─── Dataset entries

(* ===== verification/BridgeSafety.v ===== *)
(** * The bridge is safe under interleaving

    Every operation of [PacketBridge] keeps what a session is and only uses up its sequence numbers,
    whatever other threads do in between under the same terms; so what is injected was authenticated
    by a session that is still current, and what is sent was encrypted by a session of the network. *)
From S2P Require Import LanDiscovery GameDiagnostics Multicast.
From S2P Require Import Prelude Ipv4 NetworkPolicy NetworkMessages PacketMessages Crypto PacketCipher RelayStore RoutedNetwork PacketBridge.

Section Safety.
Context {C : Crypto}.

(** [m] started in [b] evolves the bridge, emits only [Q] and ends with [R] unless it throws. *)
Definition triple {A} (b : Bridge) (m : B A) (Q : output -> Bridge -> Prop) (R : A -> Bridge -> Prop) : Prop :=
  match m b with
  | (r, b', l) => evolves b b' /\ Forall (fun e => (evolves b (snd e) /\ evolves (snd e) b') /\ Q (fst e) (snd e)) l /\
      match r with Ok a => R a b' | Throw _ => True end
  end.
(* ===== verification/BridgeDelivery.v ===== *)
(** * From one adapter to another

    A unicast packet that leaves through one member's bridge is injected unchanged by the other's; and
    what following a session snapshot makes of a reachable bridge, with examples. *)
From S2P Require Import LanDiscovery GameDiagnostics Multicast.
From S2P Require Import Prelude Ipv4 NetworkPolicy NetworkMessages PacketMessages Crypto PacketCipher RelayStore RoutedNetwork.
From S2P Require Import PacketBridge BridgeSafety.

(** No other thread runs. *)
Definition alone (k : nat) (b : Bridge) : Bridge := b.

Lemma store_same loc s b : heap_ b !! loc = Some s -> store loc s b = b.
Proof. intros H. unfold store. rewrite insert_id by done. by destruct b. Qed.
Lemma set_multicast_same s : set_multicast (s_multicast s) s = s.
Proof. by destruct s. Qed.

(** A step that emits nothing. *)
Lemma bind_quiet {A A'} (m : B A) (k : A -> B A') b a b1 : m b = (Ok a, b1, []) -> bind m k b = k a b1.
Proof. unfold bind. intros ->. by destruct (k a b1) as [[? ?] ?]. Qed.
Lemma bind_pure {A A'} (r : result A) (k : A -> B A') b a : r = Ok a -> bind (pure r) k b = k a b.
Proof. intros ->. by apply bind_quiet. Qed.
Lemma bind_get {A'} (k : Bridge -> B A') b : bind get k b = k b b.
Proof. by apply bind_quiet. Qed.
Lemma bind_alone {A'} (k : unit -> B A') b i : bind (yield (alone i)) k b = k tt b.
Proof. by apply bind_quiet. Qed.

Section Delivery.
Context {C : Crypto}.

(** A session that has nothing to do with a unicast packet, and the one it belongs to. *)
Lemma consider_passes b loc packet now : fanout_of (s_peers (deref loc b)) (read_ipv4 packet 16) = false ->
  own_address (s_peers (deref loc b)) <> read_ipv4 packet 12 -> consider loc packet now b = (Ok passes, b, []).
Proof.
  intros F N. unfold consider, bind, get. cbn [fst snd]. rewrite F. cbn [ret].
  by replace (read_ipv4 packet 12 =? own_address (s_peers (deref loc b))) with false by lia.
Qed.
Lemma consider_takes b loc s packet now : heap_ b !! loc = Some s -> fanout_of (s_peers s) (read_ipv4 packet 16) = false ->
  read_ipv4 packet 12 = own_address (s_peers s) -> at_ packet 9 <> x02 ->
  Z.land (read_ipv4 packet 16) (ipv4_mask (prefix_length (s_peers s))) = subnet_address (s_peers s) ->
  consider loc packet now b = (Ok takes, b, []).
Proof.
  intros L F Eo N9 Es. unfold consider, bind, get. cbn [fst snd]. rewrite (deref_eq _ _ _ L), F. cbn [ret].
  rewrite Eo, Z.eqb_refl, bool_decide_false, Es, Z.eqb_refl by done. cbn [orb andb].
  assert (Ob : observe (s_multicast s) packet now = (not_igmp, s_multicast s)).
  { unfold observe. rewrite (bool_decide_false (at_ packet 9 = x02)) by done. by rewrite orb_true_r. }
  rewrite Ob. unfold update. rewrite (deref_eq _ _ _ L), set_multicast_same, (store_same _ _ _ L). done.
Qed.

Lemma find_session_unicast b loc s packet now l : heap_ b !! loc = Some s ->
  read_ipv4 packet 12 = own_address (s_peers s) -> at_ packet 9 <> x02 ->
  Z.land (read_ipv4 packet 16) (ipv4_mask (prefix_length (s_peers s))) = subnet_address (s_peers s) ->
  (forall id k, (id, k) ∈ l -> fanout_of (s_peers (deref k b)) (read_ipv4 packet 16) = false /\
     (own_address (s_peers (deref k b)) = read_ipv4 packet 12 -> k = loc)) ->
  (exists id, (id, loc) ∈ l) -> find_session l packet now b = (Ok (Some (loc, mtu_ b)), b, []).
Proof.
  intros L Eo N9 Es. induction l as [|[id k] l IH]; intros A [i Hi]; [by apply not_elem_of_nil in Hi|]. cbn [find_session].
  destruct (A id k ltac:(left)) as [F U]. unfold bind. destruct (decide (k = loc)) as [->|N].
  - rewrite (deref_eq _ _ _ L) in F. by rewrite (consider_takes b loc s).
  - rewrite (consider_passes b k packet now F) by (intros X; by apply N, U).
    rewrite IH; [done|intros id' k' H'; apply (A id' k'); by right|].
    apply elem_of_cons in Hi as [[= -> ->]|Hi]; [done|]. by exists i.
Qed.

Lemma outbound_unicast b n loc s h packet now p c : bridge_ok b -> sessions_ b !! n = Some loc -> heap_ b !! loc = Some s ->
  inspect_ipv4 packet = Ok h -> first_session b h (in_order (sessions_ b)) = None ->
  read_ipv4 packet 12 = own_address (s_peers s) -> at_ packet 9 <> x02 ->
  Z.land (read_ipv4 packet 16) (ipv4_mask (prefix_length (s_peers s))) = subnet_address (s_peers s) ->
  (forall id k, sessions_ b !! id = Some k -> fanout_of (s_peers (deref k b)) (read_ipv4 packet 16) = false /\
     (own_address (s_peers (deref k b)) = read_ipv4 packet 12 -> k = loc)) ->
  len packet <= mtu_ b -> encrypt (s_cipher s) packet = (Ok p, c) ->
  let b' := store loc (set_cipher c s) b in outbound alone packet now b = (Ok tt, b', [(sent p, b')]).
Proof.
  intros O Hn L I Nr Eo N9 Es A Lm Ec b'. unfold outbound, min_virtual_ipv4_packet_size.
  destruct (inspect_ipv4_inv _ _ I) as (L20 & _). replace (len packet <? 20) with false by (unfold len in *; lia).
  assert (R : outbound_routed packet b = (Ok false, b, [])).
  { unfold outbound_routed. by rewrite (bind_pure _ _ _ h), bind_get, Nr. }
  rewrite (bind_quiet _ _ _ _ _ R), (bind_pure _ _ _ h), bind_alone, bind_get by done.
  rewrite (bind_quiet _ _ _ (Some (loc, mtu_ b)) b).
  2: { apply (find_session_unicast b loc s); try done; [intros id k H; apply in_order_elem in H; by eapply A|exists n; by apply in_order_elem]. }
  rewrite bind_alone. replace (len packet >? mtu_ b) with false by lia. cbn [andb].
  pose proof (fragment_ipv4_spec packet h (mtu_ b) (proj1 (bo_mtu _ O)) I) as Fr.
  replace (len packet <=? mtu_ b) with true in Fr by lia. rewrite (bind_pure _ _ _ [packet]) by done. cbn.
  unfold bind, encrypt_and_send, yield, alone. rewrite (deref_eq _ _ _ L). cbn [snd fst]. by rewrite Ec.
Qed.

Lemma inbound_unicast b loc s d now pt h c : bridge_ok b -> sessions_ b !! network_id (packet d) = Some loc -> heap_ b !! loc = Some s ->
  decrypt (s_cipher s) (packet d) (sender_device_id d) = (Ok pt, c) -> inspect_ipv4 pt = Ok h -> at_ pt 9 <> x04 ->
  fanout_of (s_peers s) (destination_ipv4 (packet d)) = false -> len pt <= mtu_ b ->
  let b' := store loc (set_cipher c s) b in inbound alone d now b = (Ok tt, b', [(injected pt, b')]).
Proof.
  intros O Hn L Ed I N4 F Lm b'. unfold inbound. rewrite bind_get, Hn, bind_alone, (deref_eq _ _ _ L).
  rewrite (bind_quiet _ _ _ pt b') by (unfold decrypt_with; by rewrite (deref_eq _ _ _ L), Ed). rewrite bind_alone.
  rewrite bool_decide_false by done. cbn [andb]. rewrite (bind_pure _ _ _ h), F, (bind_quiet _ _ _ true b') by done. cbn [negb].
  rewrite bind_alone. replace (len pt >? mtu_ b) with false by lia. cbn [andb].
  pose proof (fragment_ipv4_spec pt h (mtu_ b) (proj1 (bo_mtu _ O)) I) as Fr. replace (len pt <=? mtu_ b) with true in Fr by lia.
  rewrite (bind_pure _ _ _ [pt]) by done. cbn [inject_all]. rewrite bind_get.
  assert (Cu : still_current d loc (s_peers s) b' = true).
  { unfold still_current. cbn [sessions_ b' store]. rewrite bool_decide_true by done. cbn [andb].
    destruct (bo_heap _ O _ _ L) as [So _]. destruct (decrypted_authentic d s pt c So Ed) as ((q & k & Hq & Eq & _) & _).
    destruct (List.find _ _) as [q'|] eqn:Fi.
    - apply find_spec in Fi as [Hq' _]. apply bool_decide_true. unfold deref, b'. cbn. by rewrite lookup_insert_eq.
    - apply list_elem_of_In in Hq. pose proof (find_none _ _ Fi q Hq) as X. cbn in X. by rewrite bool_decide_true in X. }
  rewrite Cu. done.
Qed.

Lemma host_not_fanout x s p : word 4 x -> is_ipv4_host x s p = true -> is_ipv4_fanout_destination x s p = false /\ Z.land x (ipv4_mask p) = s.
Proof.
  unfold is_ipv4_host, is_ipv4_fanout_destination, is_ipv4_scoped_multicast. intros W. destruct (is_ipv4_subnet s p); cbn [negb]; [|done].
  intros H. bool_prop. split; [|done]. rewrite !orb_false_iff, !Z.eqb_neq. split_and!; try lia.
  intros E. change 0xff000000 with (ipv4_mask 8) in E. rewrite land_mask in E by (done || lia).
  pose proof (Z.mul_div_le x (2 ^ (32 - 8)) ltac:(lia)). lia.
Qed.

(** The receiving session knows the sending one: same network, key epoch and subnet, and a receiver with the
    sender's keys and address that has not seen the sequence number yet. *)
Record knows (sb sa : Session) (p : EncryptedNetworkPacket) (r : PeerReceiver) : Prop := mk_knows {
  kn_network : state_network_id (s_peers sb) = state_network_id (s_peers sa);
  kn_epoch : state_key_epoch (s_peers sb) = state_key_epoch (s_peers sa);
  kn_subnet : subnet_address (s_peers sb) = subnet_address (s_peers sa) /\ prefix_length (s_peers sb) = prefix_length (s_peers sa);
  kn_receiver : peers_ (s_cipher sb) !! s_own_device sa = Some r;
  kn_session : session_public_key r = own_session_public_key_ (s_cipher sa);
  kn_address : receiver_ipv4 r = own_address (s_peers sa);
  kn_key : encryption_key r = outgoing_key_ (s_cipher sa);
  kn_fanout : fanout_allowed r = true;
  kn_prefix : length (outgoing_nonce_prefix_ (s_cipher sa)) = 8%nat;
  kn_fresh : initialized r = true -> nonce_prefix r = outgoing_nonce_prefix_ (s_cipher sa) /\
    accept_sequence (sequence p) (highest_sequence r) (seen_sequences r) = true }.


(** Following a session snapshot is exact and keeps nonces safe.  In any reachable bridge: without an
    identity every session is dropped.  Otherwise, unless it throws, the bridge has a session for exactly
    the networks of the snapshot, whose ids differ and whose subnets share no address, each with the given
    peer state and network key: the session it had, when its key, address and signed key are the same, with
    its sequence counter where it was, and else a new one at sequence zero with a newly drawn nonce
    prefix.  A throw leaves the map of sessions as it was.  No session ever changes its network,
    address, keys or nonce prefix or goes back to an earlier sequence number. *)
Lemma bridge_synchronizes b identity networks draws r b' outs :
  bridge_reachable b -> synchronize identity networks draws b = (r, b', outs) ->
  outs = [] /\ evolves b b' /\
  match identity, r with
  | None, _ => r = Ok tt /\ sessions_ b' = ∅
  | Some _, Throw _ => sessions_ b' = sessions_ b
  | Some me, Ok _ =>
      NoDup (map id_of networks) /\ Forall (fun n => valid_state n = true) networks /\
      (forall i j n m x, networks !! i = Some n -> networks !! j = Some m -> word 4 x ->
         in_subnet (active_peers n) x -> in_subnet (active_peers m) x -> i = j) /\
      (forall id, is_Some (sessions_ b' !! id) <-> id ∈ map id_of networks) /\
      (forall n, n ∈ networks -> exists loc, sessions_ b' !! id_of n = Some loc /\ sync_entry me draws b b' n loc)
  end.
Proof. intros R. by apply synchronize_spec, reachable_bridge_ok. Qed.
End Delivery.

──────

Aim of the task
Only the lines above starting at the one containing "assert (R : outbound_routed" and ending at the one containing "pose proof (fragment_ipv4_spec packet", both included, are to be returned, exactly as they read.

Result below
  assert (R : outbound_routed packet b = (Ok false, b, [])).
  { unfold outbound_routed. by rewrite (bind_pure _ _ _ h), bind_get, Nr. }
  rewrite (bind_quiet _ _ _ _ _ R), (bind_pure _ _ _ h), bind_alone, bind_get by done.
  rewrite (bind_quiet _ _ _ (Some (loc, mtu_ b)) b).
  2: { apply (find_session_unicast b loc s); try done; [intros id k H; apply in_order_elem in H; by eapply A|exists n; by apply in_order_elem]. }
  rewrite bind_alone. replace (len packet >? mtu_ b) with false by lia. cbn [andb].
  pose proof (fragment_ipv4_spec packet h (mtu_ b) (proj1 (bo_mtu _ O)) I) as Fr.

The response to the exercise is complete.